HPET and C-State work was developed in separate gates to maintain quality of other gates. These gates are no longer active.
Mercurial Repositories
Please read these instructions on how to use Mercurial repositories. For help with using Mercurial, or the ON tools, you can also:
- Ask on the tools-discuss@opensolaris.org mailing list (subscribe here).
- You can also check out the Mercurial how-to page.
- To make a (debug) kernel (using pad-gate as an example workspace, and opensolaris.sh as the environment file)
$ cd pad-gate
$ /opt/onbld/bin/bldenv -d /opt/onbld/bin/opensolaris.sh
$ cd usr/src/tools
$ dmake install
$ cd $CODEMGR_WS/usr/src/uts
$ dmake install
- To create a kernel tarball to install (x86)...

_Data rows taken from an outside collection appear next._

(* ===== verification/Chain.v ===== *)
(** * The block index of the node

    Headers (src/src/primitives/block.h), the entries of the block index and
    their skip list (src/src/chain.h, src/src/chain.cpp), and
    [BlockManager::AddToBlockIndex] (src/src/node/blockstorage.cpp).

    [m_block_index] maps the hash of a header to its entry; a pointer to an
    entry is its key.  Following the skip list is compared with following
    [pprev] step by step ([up]); the work of a target and the median of the
    last eleven timestamps are computed as the code does. *)

From stdpp Require Import gmap sorting.
From S2P Require Import Prelude Uint256 Framing.

(** ** Headers *)

Abbreviation uint256 := bytes.

Record CBlockHeader := Header {
  nVersion : Z;
  hashPrevBlock : uint256;
  hashMerkleRoot : uint256;
  nTime : Z;
  nBits : Z;
  nNonce : Z
}.

(** [SERIALIZE_METHODS(CBlockHeader, obj)]. *)
Definition serialize_header (h : CBlockHeader) : bytes :=
  le_split 4 (nVersion h) ++ hashPrevBlock h ++ hashMerkleRoot h ++
  le_split 4 (nTime h) ++ le_split 4 (nBits h) ++ le_split 4 (nNonce h).

(** [CBlockHeader::GetHash]: SHA-256 twice. *)
Definition GetHash {SHA : Sha256} (h : CBlockHeader) : uint256 :=
  sha256 (sha256 (serialize_header h)).

(** The fields are within their types. *)
Definition header_ok (h : CBlockHeader) : Prop :=
  0 <= nTime h < 2 ^ 32 /\ 0 <= nBits h < 2 ^ 32.

(** ** The block index *)

Record CBlockIndex := BlockIndex {
  pprev : option uint256;
  pskip : option uint256;
  nHeight : Z;
  nChainWork : base_uint;
  nTimeMax : Z;
  bVersion : Z;
  bMerkleRoot : uint256;
  bTime : Z;
  bBits : Z;
  bNonce : Z
}.

Global Instance byte_countable : Countable Init.Byte.byte.
Proof.
  refine (inj_countable Byte.to_N (fun n => Byte.of_N n) _). intros b. apply Byte.of_to_N.
Defined.

(** [BlockMap]. *)
Abbreviation BlockMap := (gmap uint256 CBlockIndex).

(** The entry a pointer refers to. *)
Definition deref (m : BlockMap) (p : uint256) : res CBlockIndex :=
  match m !! p with Some b => Ok b | None => Throw NullPointer end.

(** [CBlockIndex::GetBlockHeader]. *)
Definition GetBlockHeader (b : CBlockIndex) : CBlockHeader :=
  {| nVersion := bVersion b;
     hashPrevBlock := match pprev b with Some p => p | None => le_split 32 0 end;
     hashMerkleRoot := bMerkleRoot b; nTime := bTime b; nBits := bBits b; nNonce := bNonce b |}.

(** [InvertLowestOne]. *)
Definition InvertLowestOne (n : Z) : Z := Z.land n (n - 1).

(** [GetSkipHeight]. *)
Definition GetSkipHeight (height : Z) : Z :=
  if height <? 2 then 0
  else if negb (Z.land height 1 =? 0)
  then InvertLowestOne (InvertLowestOne (height - 1)) + 1
  else InvertLowestOne height.

(** The loop of [CBlockIndex::GetAncestor].  Every turn lowers [heightWalk]. *)
Fixpoint ancestor_walk (fuel : nat) (m : BlockMap) (pindexWalk : uint256) (heightWalk height : Z)
  : res uint256 :=
  if heightWalk <=? height then Ok pindexWalk
  else match fuel with
  | O => Throw OutOfFuel
  | S fuel =>
    walk ← deref m pindexWalk;
    let heightSkip := GetSkipHeight heightWalk in
    let heightSkipPrev := GetSkipHeight (heightWalk - 1) in
    let follow := (heightSkip =? height) ||
                  ((height <? heightSkip) &&
                   negb ((heightSkipPrev <? heightSkip - 2) && (height <=? heightSkipPrev))) in
    match pskip walk, follow with
    | Some s, true => ancestor_walk fuel m s heightSkip height
    | _, _ => match pprev walk with
              | None => Throw AssertFailed
              | Some p => ancestor_walk fuel m p (heightWalk - 1) height
              end
    end
  end.

(** [CBlockIndex::GetAncestor]. *)
Definition GetAncestor (m : BlockMap) (this : uint256) (height : Z) : res (option uint256) :=
  self ← deref m this;
  if (nHeight self <? height) || (height <? 0) then Ok None
  else w ← ancestor_walk (Z.to_nat (nHeight self)) m this (nHeight self) height; Ok (Some w).

(** [CBlockIndex::BuildSkip]: the new value of [pskip]. *)
Definition BuildSkip (m : BlockMap) (this : CBlockIndex) : res (option uint256) :=
  match pprev this with
  | Some p => GetAncestor m p (GetSkipHeight (nHeight this))
  | None => Ok (pskip this)
  end.

(** [GetBitsProof]: the work that a compact target stands for. *)
Definition GetBitsProof (bits : Z) : res base_uint :=
  let '(bnTarget, fNegative, fOverflow) := SetCompact bits in
  if fNegative || fOverflow || EqualTo bnTarget 0 then Ok (uint_of 0)
  else q ← uint_div (uint_not bnTarget) (uint_add bnTarget (uint_of 1));
       Ok (uint_add q (uint_of 1)).

(** [nMedianTimeSpan]. *)
Definition nMedianTimeSpan : nat := 11.

(** The loop of [GetMedianTimePast]: the last timestamps, the newest first. *)
Fixpoint last_times (n : nat) (m : BlockMap) (pindex : option uint256) : res (list Z) :=
  match n, pindex with
  | S n, Some p => b ← deref m p; l ← last_times n m (pprev b); Ok (bTime b :: l)
  | _, _ => Ok []
  end.

(** The element in the middle of the sorted times. *)
Definition median (l : list Z) : Z := nth (Nat.div (length l) 2) (merge_sort Z.le l) 0.

Definition GetMedianTimePast (m : BlockMap) (this : uint256) : res Z :=
  l ← last_times nMedianTimeSpan m (Some this); Ok (median l).

(** The constructor of [CBlockIndex] from a header. *)
Definition index_of_header (block : CBlockHeader) : CBlockIndex :=
  {| pprev := None; pskip := None; nHeight := 0; nChainWork := uint_zero; nTimeMax := 0;
     bVersion := nVersion block; bMerkleRoot := hashMerkleRoot block; bTime := nTime block;
     bBits := nBits block; bNonce := nNonce block |}.

(** The block manager: the index and [best_header]. *)
Record BlockManager := Manager {
  m_block_index : BlockMap;
  best_header : option uint256
}.

Section AddToBlockIndex.
Context {SHA : Sha256}.

(** [BlockManager::AddToBlockIndex]. *)
Definition AddToBlockIndex (s : BlockManager) (block : CBlockHeader) : res (BlockManager * uint256) :=
  let hash := GetHash block in
  match m_block_index s !! hash with
  | Some _ => Ok (s, hash)
  | None =>
    let new := index_of_header block in
    let m := <[hash := new]> (m_block_index s) in
    new ← match m !! hashPrevBlock block with
          | None => Ok new
          | Some prev =>
            let new := {| pprev := Some (hashPrevBlock block); pskip := None;
                          nHeight := nHeight prev + 1; nChainWork := nChainWork new;
                          nTimeMax := nTimeMax new; bVersion := bVersion new;
                          bMerkleRoot := bMerkleRoot new; bTime := bTime new;
                          bBits := bBits new; bNonce := bNonce new |} in
            skip ← BuildSkip (<[hash := new]> m) new;
            Ok {| pprev := pprev new; pskip := skip; nHeight := nHeight new;
                  nChainWork := nChainWork new; nTimeMax := nTimeMax new;
                  bVersion := bVersion new; bMerkleRoot := bMerkleRoot new;
                  bTime := bTime new; bBits := bBits new; bNonce := bNonce new |}
          end;
    '(timeMax, work) ← match pprev new with
                       | None => Ok (bTime new, uint_of 0)
                       | Some p => prev ← deref m p;
                                   Ok (Z.max (nTimeMax prev) (bTime new), nChainWork prev)
                       end;
    proof ← GetBitsProof (bBits new);
    let new := {| pprev := pprev new; pskip := pskip new; nHeight := nHeight new;
                  nChainWork := uint_add work proof; nTimeMax := timeMax;
                  bVersion := bVersion new; bMerkleRoot := bMerkleRoot new;
                  bTime := bTime new; bBits := bBits new; bNonce := bNonce new |} in
    best ← match best_header s with
           | None => Ok (Some hash)
           | Some b => best ← deref m b;
                       Ok (if uint_lt (nChainWork best) (nChainWork new) then Some hash else Some b)
           end;
    Ok ({| m_block_index := <[hash := new]> m; best_header := best |}, hash)
  end.
End AddToBlockIndex.

(** ** Ancestors by following [pprev] *)

Fixpoint up (m : BlockMap) (n : nat) (h : uint256) : option uint256 :=
  match n with
  | O => Some h
  | S n => match m !! h with
           | Some b => match pprev b with Some p => up m n p | None => None end
           | None => None
           end
  end.
(** Membership in the chain is being an ancestor of its tip. *)
Lemma contains_ancestor m x b c y b_y : index_ok m -> m !! x = Some b -> ancestry m x b c -> m !! y = Some b_y ->
  exists here, Contains m c y = Ok here /\ (here = true <-> ancestor_of m y x).
Proof.
  intros Hm Hb Hc Hy. rewrite (ancestry_contains m x b c y b_y) by done. eexists. split; [done|].
  rewrite bool_decide_eq_true. split; [intros [_ U]; by eexists|].
  intros Ha. destruct (ancestor_height m y x b Hm Hb Ha) as (? & ? & Hle & U). by simplify_eq.
Qed.

Lemma fork_loop_spec fuel m x b c p bp : index_ok m -> m !! x = Some b -> ancestry m x b c -> m !! p = Some bp ->
  nHeight bp < Z.of_nat fuel ->
  exists r, fork_loop fuel m c (Some p) = Ok r /\
    (forall y, r = Some y -> common_ancestor m y p x) /\
    (forall y, common_ancestor m y p x -> exists z, r = Some z /\ ancestor_of m y z).
Proof.
  intros Hm Hb Hc. revert p bp. induction fuel as [|fuel IH]; intros p bp Hp Hf;
    pose proof (index_height _ _ _ Hm Hp) as H0; [lia|]. cbn [fork_loop].
  destruct (contains_ancestor m x b c p bp Hm Hb Hc Hp) as (here & -> & Hh). rbind. destruct here.
  { exists (Some p). split; [done|]. pose proof (proj1 Hh eq_refl) as Ha.
    split; [intros y [= <-]; split; [apply ancestor_refl|done]|]. intros y [Hy _]. eauto. }
  assert (~ ancestor_of m p x) as Hna by (intros Ha; by apply Hh in Ha).
  rewrite (deref_Some _ _ _ Hp). rbind.
  destruct (links m p bp Hm Hp) as [(Hz & -> & _)|(Hpos & q & bq & _ & _ & -> & _ & Lq & Hq & Aq & _)].
  - exists None. split; [by destruct fuel|]. split; [done|]. intros y [Hy1 Hy2]. exfalso. apply Hna.
    destruct (ancestor_height m y p bp Hm Hp Hy1) as (b_y & Ly & Hle & _).
    pose proof (index_height _ _ _ Hm Ly).
    rewrite <- (ancestor_unique m y p p bp b_y bp) by (auto using ancestor_refl; lia). done.
  - destruct (IH q bq Lq ltac:(lia)) as (r & -> & Hr1 & Hr2). exists r. split; [done|]. split.
    + intros y Hy. destruct (Hr1 y Hy) as [Y1 Y2]. split; [by apply (ancestor_trans m y q)|done].
    + intros y [Y1 Y2]. apply Hr2. split; [|done].
      destruct (ancestor_height m y p bp Hm Hp Y1) as (b_y & Ly & Hle & _).
      apply (ancestors_linear m y q p bp b_y bq); try done.
      destruct (decide (nHeight b_y = nHeight bp)) as [E|]; [|lia]. exfalso. apply Hna.
      by rewrite <- (ancestor_unique m y p p bp b_y bp) by auto using ancestor_refl.
Qed.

$ /opt/onbld/bin/Install -G my_pad-gate_kernel -k i86pc
- To build BFU archives, you need to get (and extract) the "closed bins" tarball(s) into your workspace. See above for current pointers (you must use versions appropriate for the build of onnv against which your repo is synced).
$ cd pad-gate
$ tar xf on-closed-bins.i386.tar
$ /opt/onbld/bin/nightly /opt/onbld/bin/opensolaris.sh
- See the OpenSolaris Developer's Reference for details on how to use kernel tarballs generated by Install(1).